Il difensore scuola Inter racconta l’annata vissuta alla Pistoiese: «Vogliamo la salvezza a tutti i costi, a Lucca dovremo dare il massimo»
La rincorsa della Pistoiese alla salvezza diretta non è andata a buon fine e così gli arancioni dovranno necessariamente passare dai playout per centrare la permanenza in Serie C. Nonostante il clou della stagione debba ancora arrivare, tra le fila arancioni ci sono alcuni elementi che si sono distinti durante l’anno per rendimento e crescita. Uno di questi è il difensore classe 2002 Lorenzo Moretti, arrivato la scorsa estate dalla primavera dell’Inter dopo una vita nel settore giovanile nerazzurro.
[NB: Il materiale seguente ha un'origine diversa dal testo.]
Definition get_field (w : World) (r : nat) (name : string) : option value :=
  match heap w !! r with
  | Some (OInst _ flds) => flds !! name
  | _ => None
  end.

Definition string_at (w : World) (v : jobject) : option string :=
  match v with
  | Some r => match heap w !! r with Some (OStr s) => Some s | _ => None end
  | None => None
  end.

Definition field_int (w : World) (r : nat) (name : string) : option Z :=
  match get_field w r name with Some (VInt z) => Some z | _ => None end.

Definition field_string (w : World) (r : nat) (name : string) : option string :=
  match get_field w r name with Some (VRef v) => string_at w v | _ => None end.

Definition array_strings (w : World) (a : nat) : option (list string) :=
  match heap w !! a with
  | Some (OArr elts) => mapM (string_at w) elts
  | _ => None
  end.

(** The class [c] can be instantiated through a no-argument constructor
    and declares each of the listed fields with the listed type. *)
Definition declares (cs : gmap string classdef) (c : string)
    (fields : list (string * string)) : bool :=
  match cs !! c with
  | Some cd =>
      negb (cd_abstract cd)
      && existsb (λ m, String.eqb m.1 "<init>" && String.eqb m.2 "()V") (cd_methods cd)
      && forallb (λ f, bool_decide (cd_fields cd !! f.1 = Some f.2)) fields
  | None => false
  end.

Definition loadable (cs : gmap string classdef) (c : string) : bool :=
  bool_decide (is_Some (cs !! c)).

Definition jstring : string := "Ljava/lang/String;".

Definition passwd_fields : list (string * string) :=
  [("_pwName", jstring); ("_pwPasswd", jstring); ("_pwUid", "I"); ("_pwGid", "I");
   ("_pwGecos", jstring); ("_pwDir", jstring); ("_pwShell", jstring)].

Definition group_fields : list (string * string) :=
  [("_grName", jstring); ("_grPasswd", jstring); ("_grGid", "I");
   ("_grMem", "[Ljava/lang/String;")].

Definition rlimit_fields : list (string * string) :=
  [("_soft", "I"); ("_hard", "I")].

(** The deployment the bridge is written for: the exception class and
    [String] can be loaded and the three record classes have the
    constructor and the fields the C file names. *)
Definition host_ok (cs : gmap string classdef) : bool :=
  loadable cs security
  && loadable cs "java/lang/String"
  && declares cs "org/mortbay/setuid/Passwd" passwd_fields
  && declares cs "org/mortbay/setuid/Group" group_fields
  && declares cs "org/mortbay/setuid/RLimit" rlimit_fields.

(** The exception a world has pending is a security exception. *)
Definition security_pending (w : World) : bool :=
  match pending w with
  | Some (cls, _) => String.eqb cls security
  | None => false
  end.

(** [key] occurs in [msg]. *)
Definition includes (key msg : string) : Prop :=
  ∃ before after, msg = before +:+ key +:+ after.

End Observe.
Export Observe.

(** ** What a lookup leaves on the Java side *)
Module Views.

(** A user entry as the managed side reads it back: the strings as they
    are and the two ids as Java [int]s. *)
Definition java_passwd (pw : passwd) : passwd :=
  mk_passwd (pw_name pw) (pw_passwd pw) (to_int32 (pw_uid pw)) (to_int32 (pw_gid pw))
    (pw_gecos pw) (pw_dir pw) (pw_shell pw).

(** The seven fields of the [Passwd] object at [r], when all are bound. *)
Definition read_passwd (w : World) (r : nat) : option passwd :=
  n ← field_string w r "_pwName";
  p ← field_string w r "_pwPasswd";
  u ← field_int w r "_pwUid";
  g ← field_int w r "_pwGid";
  c ← field_string w r "_pwGecos";
  d ← field_string w r "_pwDir";
  s ← field_string w r "_pwShell";
  Some (mk_passwd n p u g c d s).

(** What a successful user lookup leaves behind: a fresh object whose
    seven fields read back as the entry, nothing else changed but the
    heap growing and the libc call being observed. *)
Definition built_passwd (call : syscall) (pw : passwd) (w w' : World) : Prop :=
  os w' = os w ∧ classes w' = classes w ∧ pending w' = pending w
  ∧ trace w' = Call call :: trace w
  ∧ (∃ fresh, heap w' = heap w ++ fresh)
  ∧ read_passwd w' (length (heap w)) = Some (java_passwd pw).

(** The references [base], [base + 1], ... of [n] objects allocated in a
    row. *)
Definition refs_from (base n : nat) : list jobject :=
  (λ k, Some (base + k)%nat) <$> seq 0 n.

(** A group line as the managed side reads it back: the gid as a Java
    [int], and no member list at all where the line has no member. *)
Definition java_group (e : group_entry) : group_entry :=
  mk_group_entry (ge_name e) (ge_passwd e) (to_int32 (ge_gid e))
    (match ge_members e with Some (m :: ms) => Some (m :: ms) | _ => None end).

(** The member-list field: unset ([Some None]) or bound to an array of
    strings. *)
Definition read_members (w : World) (r : nat) : option (option (list string)) :=
  match get_field w r "_grMem" with
  | Some (VRef None) => Some None
  | Some (VRef (Some a)) => Some <$> array_strings w a
  | _ => None
  end.

Definition read_group (w : World) (r : nat) : option group_entry :=
  n ← field_string w r "_grName";
  p ← field_string w r "_grPasswd";
  g ← field_int w r "_grGid";
  m ← read_members w r;
  Some (mk_group_entry n p g m).

(** The member-list field of the object at [r] after a lookup from [w]:
    unset when the line has no member, otherwise an array that did not
    exist in [w], as long as the member list and holding the member names
    in order. *)
Definition member_field (e : group_entry) (w w' : World) (r : nat) : Prop :=
  match ge_members e with
  | Some (m :: ms) =>
      ∃ a elts,
        get_field w' r "_grMem" = Some (VRef (Some a))
        ∧ (length (heap w) ≤ a)%nat
        ∧ heap w' !! a = Some (OArr elts)
        ∧ length elts = length (m :: ms)
        ∧ mapM (string_at w') elts = Some (m :: ms)
  | _ => get_field w' r "_grMem" = Some (VRef None)
  end.

Definition built_group (call : syscall) (e : group_entry) (w w' : World) : Prop :=
  os w' = os w ∧ classes w' = classes w ∧ pending w' = pending w
  ∧ trace w' = Call call :: trace w
  ∧ (∃ fresh, heap w' = heap w ++ fresh)
  ∧ read_group w' (length (heap w)) = Some (java_group e)
  ∧ member_field e w w' (length (heap w)).

(** A computation that leaves the loaded classes as they are. *)
Definition stable {A} (m : M A) : Prop :=
  ∀ w a w', m w = Returns a w' → classes w' = classes w.

(** A computation that can only return [v]. *)
Definition returns_only {A} (v : A) (m : M A) : Prop :=
  ∀ w a w', m w = Returns a w' → a = v.

(** A computation of an object that, whenever it returns no object, has
    a security exception pending. *)
Definition reports (m : M jobject) : Prop :=
  ∀ w w', is_Some (classes w !! security) →
    m w = Returns None w' → security_pending w' = true.

(** The exceptions raised so far, and a run that returns without raising
    or leaving any. *)
Definition thrown (w : World) : list event :=
  List.filter (λ e, if e is Throw _ _ then true else false) (trace w).

Definition quiet {A} (m : M A) (w : World) : Prop :=
  ∃ a w', m w = Returns a w' ∧ pending w' = pending w ∧ thrown w' = thrown w.

End Views.
Export Views.

(** ** Concrete deployments *)
Module Deployment.

Definition record_class (fields : list (string * string)) : classdef :=
  mk_classdef false [("<init>", "()V")] (list_to_map fields).

(** The classes of the runtime and of the jetty-setuid jar. *)
Definition bundled : gmap string classdef :=
  list_to_map
    [(security, record_class [("detailMessage", jstring)]);
     ("java/lang/String", record_class []);
     ("org/mortbay/setuid/Passwd", record_class passwd_fields);
     ("org/mortbay/setuid/Group", record_class group_fields);
     ("org/mortbay/setuid/RLimit", record_class rlimit_fields)].

(** A jar whose [Passwd] class has no [_pwShell] field. *)
Definition old_passwd : gmap string classdef :=
  <["org/mortbay/setuid/Passwd" :=
      record_class
        [("_pwName", jstring); ("_pwPasswd", jstring); ("_pwUid", "I");
         ("_pwGid", "I"); ("_pwGecos", jstring); ("_pwDir", jstring)]]> bundled.
(** * A shallow embedding of the notes manager (src/app/page.tsx)

    The React component [NotesApp] keeps a list of [Note] records in component
    state, mirrors it into the [localStorage] slot ['notes'] as JSON, and
    derives the visible list from a search query and a tag filter.

    Strings are modelled as Rocq [string]s whose characters are the UTF-16 code
    units 0..255 (the Latin-1 block); [toLowerCase] and [trim] are the
    ECMAScript functions restricted to that block.  Timestamps
    ([Date.now()]) are integers, modelled as [Z]. *)

From Stdlib Require Import String Ascii List Bool ZArith Lia.
From Stdlib Require Import Sorting.Permutation Sorting.Sorted Relations.
From Stdlib Require Numbers.DecimalFacts Numbers.DecimalN.
Import ListNotations.
Open Scope string_scope.
Open Scope list_scope.

(* ------------------------------------------------------------------ *)
(** ** JavaScript string primitives *)

Module JSString.

(** [String.prototype.toLowerCase] on one code unit of the Latin-1 block:
    'A'..'Z' and U+00C0..U+00DE (except U+00D7, the multiplication sign)
    map to the code unit 32 above. *)
Definition lower_char (c : ascii) : ascii :=
  let n := nat_of_ascii c in
  if (Nat.leb 65 n && Nat.leb n 90) ||
     (Nat.leb 192 n && Nat.leb n 222 && negb (Nat.eqb n 215))
  then ascii_of_nat (n + 32)%nat else c.

Fixpoint toLowerCase (s : string) : string :=
  match s with
  | EmptyString => EmptyString
  | String c s' => String (lower_char c) (toLowerCase s')
  end.

(** ECMAScript WhiteSpace and LineTerminator code units of the block:
    TAB, LF, VT, FF, CR, SPACE and NO-BREAK SPACE. *)
Definition is_ws (c : ascii) : bool :=
  let n := nat_of_ascii c in
  (Nat.leb 9 n && Nat.leb n 13) || Nat.eqb n 32 || Nat.eqb n 160.

Fixpoint trimStart (s : string) : string :=
  match s with
  | EmptyString => EmptyString
  | String c s' => if is_ws c then trimStart s' else s
  end.

Fixpoint trimEnd (s : string) : string :=
  match s with
  | EmptyString => EmptyString
  | String c s' =>
      let t := trimEnd s' in
      if is_ws c && String.eqb t "" then EmptyString else String c t
  end.

(** [String.prototype.trim] *)
Definition trim (s : string) : string := trimEnd (trimStart s).

(** [s.includes(q)]: [q] occurs in [s] at some index (the empty string
    occurs everywhere). *)
Fixpoint includes (s q : string) : bool :=
  String.prefix q s ||
  match s with
  | EmptyString => false
  | String _ s' => includes s' q
  end.

(** JavaScript truthiness of a string: non-empty. *)
Definition truthy (s : string) : bool := negb (String.eqb s "").

End JSString.

Import JSString.

(* ------------------------------------------------------------------ *)
(** ** The data model: [interface Note] *)

Record Note := mkNote {
  id : string;
  title : string;
  content : string;
  tags : list string;
  createdAt : Z;
  updatedAt : Z
}.

(* ------------------------------------------------------------------ *)
(** ** The visible list: [filteredNotes] (lines 45-56) *)

Section Filter.

Variable searchQuery : string.
Variable selectedTag : option string.

(** [matchesSearch] of the filter callback *)
Definition matchesSearch (note : Note) : bool :=
  String.eqb searchQuery "" ||
  includes (toLowerCase (title note)) (toLowerCase searchQuery) ||
  includes (toLowerCase (content note)) (toLowerCase searchQuery) ||
  existsb (fun tag => includes (toLowerCase tag) (toLowerCase searchQuery)) (tags note).

(** [matchesTag]: [selectedTag === null || note.tags.includes(selectedTag)] *)
Definition matchesTag (note : Note) : bool :=
  match selectedTag with
  | None => true
  | Some t => existsb (String.eqb t) (tags note)
  end.

End Filter.

(** The comparator [(a, b) => b.updatedAt - a.updatedAt]. *)
Definition byUpdatedDesc (a b : Note) : Z := updatedAt b - updatedAt a.

(** [Array.prototype.sort] is stable (ECMAScript 2019); with a consistent
    comparator its result is the one of a stable insertion sort: an element
    is placed before the first later element it does not compare above. *)
Fixpoint insert_by (cmp : Note -> Note -> Z) (x : Note) (l : list Note) : list Note :=
  match l with
  | [] => [x]
  | y :: l' => if Z.leb (cmp x y) 0 then x :: y :: l' else y :: insert_by cmp x l'
  end.

Fixpoint sort_by (cmp : Note -> Note -> Z) (l : list Note) : list Note :=
  match l with
  | [] => []
  | x :: l' => insert_by cmp x (sort_by cmp l')
  end.

Definition filteredNotes (notes : list Note) (searchQuery : string)
    (selectedTag : option string) : list Note :=
  sort_by byUpdatedDesc
    (filter (fun note => matchesSearch searchQuery note && matchesTag selectedTag note) notes).

(* ------------------------------------------------------------------ *)
(** ** The host's JSON codec: [JSON.stringify] and [JSON.parse]

    The slot ['notes'] holds [JSON.stringify(notes)]; on mount the component
    reads it back with [JSON.parse].  Both are runtime functions, modelled
    here on the texts they handle: [JSON_stringify] on arrays of [Note]
    records (keys in the order the component builds them, integer
    timestamps), [JSON_parse] as a parser of the whole JSON grammar
    (ECMA-404), [None] standing for the [SyntaxError] it throws.  The texts
    are the model's strings, one Latin-1 code unit per character; the strings
    [JSON_parse] builds are lists of UTF-16 code units, since a [\uXXXX]
    escape reaches all of them, and its numbers keep their sign, digits and
    exponent exactly. *)

Module JSON.

Local Set Warnings "-register-all".

(** A parsed value.  A number keeps its sign, its digits and its decimal
    exponent: [JNum neg m e] is the decimal [(-1)^neg * m * 10^e] of the
    text, so that ["-0"] stays negative zero.  A string is the sequence of
    its UTF-16 code units: a [\uXXXX] escape denotes any unit 0..FFFF, also
    outside the Latin-1 block of the model's texts. *)
Inductive json : Type :=
| JNull
| JBool (b : bool)
| JNum (neg : bool) (m : N) (e : Z)
| JStr (s : list N)
| JArr (vs : list json)
| JObj (ms : list (list N * json)).

(** The code units of a string of the model. *)
Definition units_of (s : string) : list N := map N_of_ascii (list_ascii_of_string s).

Definition quote : ascii := ascii_of_nat 34.
Definition bslash : ascii := "\"%char.

(** *** [JSON.stringify] *)

Definition hex_digit (n : nat) : ascii :=
  if Nat.ltb n 10 then ascii_of_nat (48 + n) else ascii_of_nat (87 + n).

(** QuoteJSONString: the short escapes, [\u00xx] for the other control
    code units, every other code unit as it is. *)
Definition escape_char (c : ascii) : list ascii :=
  let n := nat_of_ascii c in
  if Nat.eqb n 8 then [bslash; "b"%char]
  else if Nat.eqb n 9 then [bslash; "t"%char]
  else if Nat.eqb n 10 then [bslash; "n"%char]
  else if Nat.eqb n 12 then [bslash; "f"%char]
  else if Nat.eqb n 13 then [bslash; "r"%char]
  else if Nat.eqb n 34 then [bslash; quote]
  else if Nat.eqb n 92 then [bslash; bslash]
  else if Nat.ltb n 32 then
    [bslash; "u"%char; "0"%char; "0"%char; hex_digit (n / 16); hex_digit (n mod 16)]
  else [c].

Definition quote_string (s : string) : list ascii :=
  quote :: flat_map escape_char (list_ascii_of_string s) ++ [quote].

Fixpoint uint_chars (d : Decimal.uint) : list ascii :=
  match d with
  | Decimal.Nil => []
  | Decimal.D0 d => "0"%char :: uint_chars d
  | Decimal.D1 d => "1"%char :: uint_chars d
  | Decimal.D2 d => "2"%char :: uint_chars d
  | Decimal.D3 d => "3"%char :: uint_chars d
  | Decimal.D4 d => "4"%char :: uint_chars d
  | Decimal.D5 d => "5"%char :: uint_chars d
  | Decimal.D6 d => "6"%char :: uint_chars d
  | Decimal.D7 d => "7"%char :: uint_chars d
  | Decimal.D8 d => "8"%char :: uint_chars d
  | Decimal.D9 d => "9"%char :: uint_chars d
  end.

(** Number::toString on an integer (below 10^21 in magnitude, as every
    [Date.now()] value is). *)
Definition number_chars (z : Z) : list ascii :=
  (if Z.ltb z 0 then ["-"%char] else []) ++ uint_chars (N.to_uint (Z.abs_N z)).

Fixpoint join (xs : list (list ascii)) : list ascii :=
  match xs with
  | [] => []
  | [x] => x
  | x :: xs' => x ++ ","%char :: join xs'
  end.

Definition member (k : string) (v : list ascii) : list ascii :=
  quote_string k ++ ":"%char :: v.

Definition array_chars (vs : list (list ascii)) : list ascii :=
  "["%char :: join vs ++ ["]"%char].

Definition object_chars (ms : list (list ascii)) : list ascii :=
  "{"%char :: join ms ++ ["}"%char].

Definition note_chars (n : Note) : list ascii :=
  object_chars
    [member "id" (quote_string (id n));
     member "title" (quote_string (title n));
     member "content" (quote_string (content n));
     member "tags" (array_chars (map quote_string (tags n)));
     member "createdAt" (number_chars (createdAt n));
     member "updatedAt" (number_chars (updatedAt n))].

Definition JSON_stringify (notes : list Note) : string :=
  string_of_list_ascii (array_chars (map note_chars notes)).

(** *** [JSON.parse] *)

Definition json_ws (c : ascii) : bool :=
  let n := nat_of_ascii c in
  Nat.eqb n 9 || Nat.eqb n 10 || Nat.eqb n 13 || Nat.eqb n 32.

Fixpoint skip_ws (l : list ascii) : list ascii :=
  match l with
  | c :: r => if json_ws c then skip_ws r else l
  | [] => []
  end.

Definition hex_val (c : ascii) : option nat :=
  let n := nat_of_ascii c in
  if Nat.leb 48 n && Nat.leb n 57 then Some (n - 48)
  else if Nat.leb 97 n && Nat.leb n 102 then Some (n - 87)
  else if Nat.leb 65 n && Nat.leb n 70 then Some (n - 55)
  else None.

Definition unescape (e : ascii) : option ascii :=
  let n := nat_of_ascii e in
  if Nat.eqb n 34 then Some quote
  else if Nat.eqb n 92 then Some bslash
  else if Nat.eqb n 47 then Some "/"%char
  else if Nat.eqb n 98 then Some (ascii_of_nat 8)
  else if Nat.eqb n 102 then Some (ascii_of_nat 12)
  else if Nat.eqb n 110 then Some (ascii_of_nat 10)
  else if Nat.eqb n 114 then Some (ascii_of_nat 13)
  else if Nat.eqb n 116 then Some (ascii_of_nat 9)
  else None.

Definition cons_fst (c : N) (r : option (list N * list ascii))
    : option (list N * list ascii) :=
  match r with
  | Some (s, rest) => Some (c :: s, rest)
  | None => None
  end.

(** The code units of a string literal, read from the characters after its
    opening quote up to and including the closing quote. *)
Fixpoint string_body (l : list ascii) : option (list N * list ascii) :=
  match l with
  | [] => None
  | c :: r =>
      if Ascii.eqb c quote then Some ([], r)
      else if Ascii.eqb c bslash then
        match r with
        | [] => None
        | e :: r1 =>
            if Ascii.eqb e "u"%char then
              match r1 with
              | h1 :: h2 :: h3 :: h4 :: r2 =>
                  match hex_val h1, hex_val h2, hex_val h3, hex_val h4 with
                  | Some a, Some b, Some c', Some d =>
                      cons_fst (N.of_nat (((a * 16 + b) * 16 + c') * 16 + d)) (string_body r2)
                  | _, _, _, _ => None
                  end
              | _ => None
              end
            else
              match unescape e with
              | Some c' => cons_fst (N_of_ascii c') (string_body r1)
              | None => None
              end
        end
      else if Nat.ltb (nat_of_ascii c) 32 then None
      else cons_fst (N_of_ascii c) (string_body r)
  end.

Definition digit (c : ascii) : option (Decimal.uint -> Decimal.uint) :=
  let n := nat_of_ascii c in
  if Nat.eqb n 48 then Some Decimal.D0
  else if Nat.eqb n 49 then Some Decimal.D1
  else if Nat.eqb n 50 then Some Decimal.D2
  else if Nat.eqb n 51 then Some Decimal.D3
  else if Nat.eqb n 52 then Some Decimal.D4
  else if Nat.eqb n 53 then Some Decimal.D5
  else if Nat.eqb n 54 then Some Decimal.D6
  else if Nat.eqb n 55 then Some Decimal.D7
  else if Nat.eqb n 56 then Some Decimal.D8
  else if Nat.eqb n 57 then Some Decimal.D9
  else None.

(** The longest run of digits at the head of [l]. *)
Fixpoint digits (l : list ascii) : Decimal.uint * list ascii :=
  match l with
  | c :: r =>
      match digit c with
      | Some d => let (u, rest) := digits r in (d u, rest)
      | None => (Decimal.Nil, l)
      end
  | [] => (Decimal.Nil, [])
  end.

(** [int]: ['0'] or a non-zero digit followed by digits. *)
Definition int_part (l : list ascii) : option (Decimal.uint * list ascii) :=
  match l with
  | c :: r =>
      if Ascii.eqb c "0"%char then Some (Decimal.D0 Decimal.Nil, r)
      else match digit c with
           | Some _ => Some (digits l)
           | None => None
           end
  | [] => None
  end.

(** [frac]: absent, or ['.'] and at least one digit. *)
Definition frac_part (l : list ascii) : option (Decimal.uint * list ascii) :=
  match l with
  | c :: r =>
      if Ascii.eqb c "."%char then
        match digits r with
        | (Decimal.Nil, _) => None
        | res => Some res
        end
      else Some (Decimal.Nil, l)
  | [] => Some (Decimal.Nil, [])
  end.
Definition f64_lt (a b : f64) : bool := sf_lt (f64_to_SF a) (f64_to_SF b).
Definition f64_le (a b : f64) : bool := sf_le (f64_to_SF a) (f64_to_SF b).
Definition f64_gt (a b : f64) : bool := f64_lt b a.
Definition f64_ge (a b : f64) : bool := f64_le b a.

(** [a == b] of Rust: false on a NaN, true on the two zeros. *)
Definition f64_eqb (a b : f64) : bool :=
  match SFcompare (f64_to_SF a) (f64_to_SF b) with Some Eq => true | _ => false end.

(** [v.is_finite()] and [v.is_nan()]. *)
Definition f64_is_finite (b : f64) : bool := negb (f64_exp b =? 2047).
Definition f64_is_nan (b : f64) : bool := (f64_exp b =? 2047) && negb (f64_man b =? 0).

(** Arithmetic on the denoted numbers, rounded to nearest even. *)
Definition sf_add := SFadd 53 1024.
Definition sf_sub := SFsub 53 1024.
Definition sf_mul := SFmul 53 1024.
Definition sf_abs := SFabs.
Definition sf_opp := SFopp.

Definition sf_div := SFdiv 53 1024.

(** [x.round()] to an integer, half away from zero; none for NaN and infinities. *)
Definition sf_round (x : spec_float) : option Z :=
  match x with
  | S754_zero _ => Some 0
  | S754_infinity _ | S754_nan => None
  | S754_finite s m e =>
      let v := if 0 <=? e then Zpos m * 2 ^ e else (2 * Zpos m + 2 ^ (- e)) / (2 * 2 ^ (- e)) in
      Some (if s then - v else v)
  end.
(* ===== verification/Wire.v ===== *)
(** * Wire: the msgpack primitives of [crates/par6-proto/src/wire.rs]

    The writers return the bytes they append to the caller's buffer.  The
    reader is a state (the datagram and a position) threaded through a small
    error monad; a position never moves on a [peek].  Two predicates carry the
    proofs of every codec built on it: [reads m bs v] (the reader [m] consumes
    exactly the bytes [bs], wherever they stand, and returns [v]) and
    [yields m P] (whatever the datagram, [m] stays inside it and a value it
    returns satisfies [P]). *)
From S2P Require Import Prelude F64.

(** ** Errors ([DecodeError] of lib.rs) *)

(** The text of a [Validation] error: a literal, or a format string cut at its
    arguments.  Rendering an argument is left to the language. *)
Inductive Why :=
| WText (s : string)
| WFmtF64 (pre : string) (v : f64) (post : string)
| WFmtUsize (pre : string) (n : Z) (post : string)
| WFmtRange (pre : string) (min : Z) (mid : string) (max : Z) (post : string).

Inductive DecodeError :=
| Truncated
| TypeErr (expected : string) (found pos : Z)
| Arity (what : string) (expected got : Z)
| UnknownTag (tag : Z)
| InvalidEnum (what : string) (value : Z)
| Utf8
| Validation (what : string) (why : Why)
| TrailingBytes.

#[export] Instance Why_eq_dec : EqDecision Why.
Proof. solve_decision. Defined.
#[export] Instance DecodeError_eq_dec : EqDecision DecodeError.
Proof. solve_decision. Defined.

Definition MAX_SKIP_DEPTH : nat := 8.

(** ** Writers *)

Definition w_array (n : Z) : bytes :=
  if n <? 16 then [Z.lor 0x90 (wrap 8 n)]
  else if n <=? 0xFFFF then 0xDC :: be_bytes 2 n
  else 0xDD :: be_bytes 4 n.

Definition w_uint (v : Z) : bytes :=
  if v <? 0x80 then [wrap 8 v]
  else if v <=? 0xFF then [0xCC; wrap 8 v]
  else if v <=? 0xFFFF then 0xCD :: be_bytes 2 v
  else if v <=? 0xFFFFFFFF then 0xCE :: be_bytes 4 v
  else 0xCF :: be_bytes 8 v.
Il promettente difensore centrale, abile a giocare come terzino, ha commentato lo stato di forma della Pistoiese e il suo rendimento individuale nel corso del campionato, gettando uno sguardo anche all’ultima giornata e agli imminenti playout.
«Il mio rendimento è stato buono – dice Moretti – e sono soddisfatto di aver collezionato 30 presenze e tre assist. L’obiettivo prioritario è però la salvezza. Buona parte del mio giudizio dipenderà dalla permanenza in categoria. Una volta raggiungo l’obiettivo penserò al mio futuro. A Pistoia sto bene, mi trovo a mio agio sia coi compagni che con lo staff e la dirigenza. Terminata la stagione farò tutte le valutazioni del caso per capire cos’è meglio per il futuro e per la mia carriera. Adesso però la testa deve andare alla trasferta con la Lucchese. Rialzarsi subito è la medicina migliore per guarire tutti i mali. Sappiamo che i rossoneri venderanno cara la pelle e non ci regaleranno nulla, ma per noi vincere è fondamentale per avere un posto migliore nella griglia playout. Domenica i tre punti saranno essenziali».
Moretti vanta un’esperienza decennale nel settore giovanile dell’Inter, club con cui ha collezionato anche alcune convocazioni in Serie A sotto la guida di Antonio Conte: «Sono arrivato all’Inter a cinque anni – prosegue il difensore arancione – assieme a mio fratello e a un altro ragazzo. Poi, eccezion fatta per una parentesi a Novara, ho sempre vestito la maglia nerazzurra. Sottini mi ha raggiunto all’età di 14 anni, perciò nelle ultime stagioni abbiamo sempre fatto un percorso parallelo. Crescere in una realtà come l’Inter mi ha aiutato molto, anche se non mi aspettavo un primo anno così buono, soprattutto sul piano delle statistiche. Ciò che mi dà più fiducia è la consapevolezza di migliorare settimana dopo settimana. Di questo sono molto felice».